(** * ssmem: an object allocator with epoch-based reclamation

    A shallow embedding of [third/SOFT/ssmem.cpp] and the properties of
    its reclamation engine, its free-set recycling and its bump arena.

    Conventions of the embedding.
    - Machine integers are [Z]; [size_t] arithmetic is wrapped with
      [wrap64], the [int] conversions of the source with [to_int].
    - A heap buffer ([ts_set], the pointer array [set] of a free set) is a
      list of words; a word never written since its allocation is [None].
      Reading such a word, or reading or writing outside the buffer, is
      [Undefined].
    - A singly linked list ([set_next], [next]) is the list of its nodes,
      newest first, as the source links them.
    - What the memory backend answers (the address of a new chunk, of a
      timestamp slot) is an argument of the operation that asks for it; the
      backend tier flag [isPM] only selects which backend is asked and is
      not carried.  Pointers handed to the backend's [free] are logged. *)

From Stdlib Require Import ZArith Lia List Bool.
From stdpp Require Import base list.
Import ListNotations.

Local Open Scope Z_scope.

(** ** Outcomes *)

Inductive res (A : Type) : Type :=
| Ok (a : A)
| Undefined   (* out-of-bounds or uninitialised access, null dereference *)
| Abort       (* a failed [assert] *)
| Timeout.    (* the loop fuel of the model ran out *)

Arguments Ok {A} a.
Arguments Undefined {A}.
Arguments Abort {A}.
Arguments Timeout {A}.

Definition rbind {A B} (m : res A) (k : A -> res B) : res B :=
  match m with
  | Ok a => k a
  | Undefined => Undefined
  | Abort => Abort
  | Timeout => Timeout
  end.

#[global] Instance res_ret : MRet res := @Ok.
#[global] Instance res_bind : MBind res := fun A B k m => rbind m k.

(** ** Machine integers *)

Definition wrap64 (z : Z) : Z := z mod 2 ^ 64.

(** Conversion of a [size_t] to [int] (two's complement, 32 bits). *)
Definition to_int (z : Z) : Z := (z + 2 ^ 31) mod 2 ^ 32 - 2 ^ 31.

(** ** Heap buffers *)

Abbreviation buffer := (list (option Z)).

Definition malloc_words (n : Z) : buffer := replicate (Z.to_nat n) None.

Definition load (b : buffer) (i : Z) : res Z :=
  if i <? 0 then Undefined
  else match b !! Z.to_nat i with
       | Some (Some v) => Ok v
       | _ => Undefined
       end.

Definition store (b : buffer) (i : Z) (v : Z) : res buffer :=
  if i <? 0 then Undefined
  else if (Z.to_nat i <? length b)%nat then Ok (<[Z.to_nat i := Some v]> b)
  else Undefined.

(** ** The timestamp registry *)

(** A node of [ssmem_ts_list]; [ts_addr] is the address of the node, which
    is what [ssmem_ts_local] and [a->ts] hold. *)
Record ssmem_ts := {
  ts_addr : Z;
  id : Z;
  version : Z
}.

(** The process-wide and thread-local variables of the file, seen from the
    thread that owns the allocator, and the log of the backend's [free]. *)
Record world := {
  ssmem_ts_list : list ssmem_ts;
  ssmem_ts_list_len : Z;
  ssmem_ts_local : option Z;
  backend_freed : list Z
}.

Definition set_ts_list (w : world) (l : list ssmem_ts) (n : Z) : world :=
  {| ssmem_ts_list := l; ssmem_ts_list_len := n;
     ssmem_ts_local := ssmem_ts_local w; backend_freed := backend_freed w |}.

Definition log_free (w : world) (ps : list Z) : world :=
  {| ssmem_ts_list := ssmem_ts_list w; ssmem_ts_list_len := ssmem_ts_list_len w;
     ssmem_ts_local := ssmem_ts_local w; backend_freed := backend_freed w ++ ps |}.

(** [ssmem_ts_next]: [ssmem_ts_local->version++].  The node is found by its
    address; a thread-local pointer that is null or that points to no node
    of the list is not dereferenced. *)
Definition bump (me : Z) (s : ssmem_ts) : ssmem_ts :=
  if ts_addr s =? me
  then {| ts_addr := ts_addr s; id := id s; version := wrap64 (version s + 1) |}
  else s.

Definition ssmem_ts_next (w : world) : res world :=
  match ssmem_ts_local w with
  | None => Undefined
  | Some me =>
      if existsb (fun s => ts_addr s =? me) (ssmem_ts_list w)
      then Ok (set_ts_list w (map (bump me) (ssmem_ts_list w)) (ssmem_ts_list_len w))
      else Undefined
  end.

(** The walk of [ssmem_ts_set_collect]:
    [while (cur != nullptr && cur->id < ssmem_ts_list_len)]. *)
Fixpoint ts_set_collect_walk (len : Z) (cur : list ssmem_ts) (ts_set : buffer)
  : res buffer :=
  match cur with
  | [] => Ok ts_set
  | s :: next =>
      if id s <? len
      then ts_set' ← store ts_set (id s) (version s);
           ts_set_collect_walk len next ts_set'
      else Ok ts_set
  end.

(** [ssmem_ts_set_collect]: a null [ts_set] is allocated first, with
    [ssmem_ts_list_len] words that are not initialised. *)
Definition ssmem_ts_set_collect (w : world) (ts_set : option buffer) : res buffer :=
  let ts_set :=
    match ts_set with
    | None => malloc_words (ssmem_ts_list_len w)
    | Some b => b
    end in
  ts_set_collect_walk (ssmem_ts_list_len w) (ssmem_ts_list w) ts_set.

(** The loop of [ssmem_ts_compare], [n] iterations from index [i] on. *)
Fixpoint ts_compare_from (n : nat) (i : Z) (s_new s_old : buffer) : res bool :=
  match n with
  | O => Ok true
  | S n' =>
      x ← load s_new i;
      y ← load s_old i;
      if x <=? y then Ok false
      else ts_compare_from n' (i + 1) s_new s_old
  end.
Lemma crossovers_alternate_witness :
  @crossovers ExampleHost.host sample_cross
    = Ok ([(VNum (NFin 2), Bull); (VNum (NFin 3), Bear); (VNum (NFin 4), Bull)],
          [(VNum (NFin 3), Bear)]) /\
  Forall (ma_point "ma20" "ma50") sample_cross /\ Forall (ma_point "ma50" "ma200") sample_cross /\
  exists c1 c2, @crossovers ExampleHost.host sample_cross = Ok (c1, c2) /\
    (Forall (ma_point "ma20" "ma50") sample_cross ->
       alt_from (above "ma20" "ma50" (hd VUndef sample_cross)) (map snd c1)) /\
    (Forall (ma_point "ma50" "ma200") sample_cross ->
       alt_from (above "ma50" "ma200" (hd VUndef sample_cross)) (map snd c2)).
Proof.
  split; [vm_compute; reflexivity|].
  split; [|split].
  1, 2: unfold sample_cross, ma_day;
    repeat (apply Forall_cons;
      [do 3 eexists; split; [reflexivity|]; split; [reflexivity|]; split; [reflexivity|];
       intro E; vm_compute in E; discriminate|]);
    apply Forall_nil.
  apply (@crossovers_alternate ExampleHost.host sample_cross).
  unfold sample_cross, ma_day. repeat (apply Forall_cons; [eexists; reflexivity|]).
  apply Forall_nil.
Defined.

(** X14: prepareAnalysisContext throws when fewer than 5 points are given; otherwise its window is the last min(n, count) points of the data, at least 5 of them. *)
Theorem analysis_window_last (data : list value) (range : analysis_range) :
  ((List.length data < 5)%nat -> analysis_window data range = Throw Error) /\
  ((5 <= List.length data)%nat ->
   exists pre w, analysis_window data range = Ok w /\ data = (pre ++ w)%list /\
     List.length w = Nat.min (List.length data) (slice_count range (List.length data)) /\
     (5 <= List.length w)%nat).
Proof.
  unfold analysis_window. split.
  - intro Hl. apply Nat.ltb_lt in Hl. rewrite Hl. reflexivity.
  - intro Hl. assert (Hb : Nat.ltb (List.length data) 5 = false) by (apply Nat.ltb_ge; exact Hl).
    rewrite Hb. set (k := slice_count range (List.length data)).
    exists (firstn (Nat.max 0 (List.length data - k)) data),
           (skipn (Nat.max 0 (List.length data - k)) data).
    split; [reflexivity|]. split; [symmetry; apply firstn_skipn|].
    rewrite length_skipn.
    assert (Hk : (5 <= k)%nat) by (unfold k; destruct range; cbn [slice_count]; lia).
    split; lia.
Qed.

········

Search the records above for "false" and copy every line that has it.

-- REPLY --
      if x <=? y then Ok false
  - intro Hl. assert (Hb : Nat.ltb (List.length data) 5 = false) by (apply Nat.ltb_ge; exact Hl).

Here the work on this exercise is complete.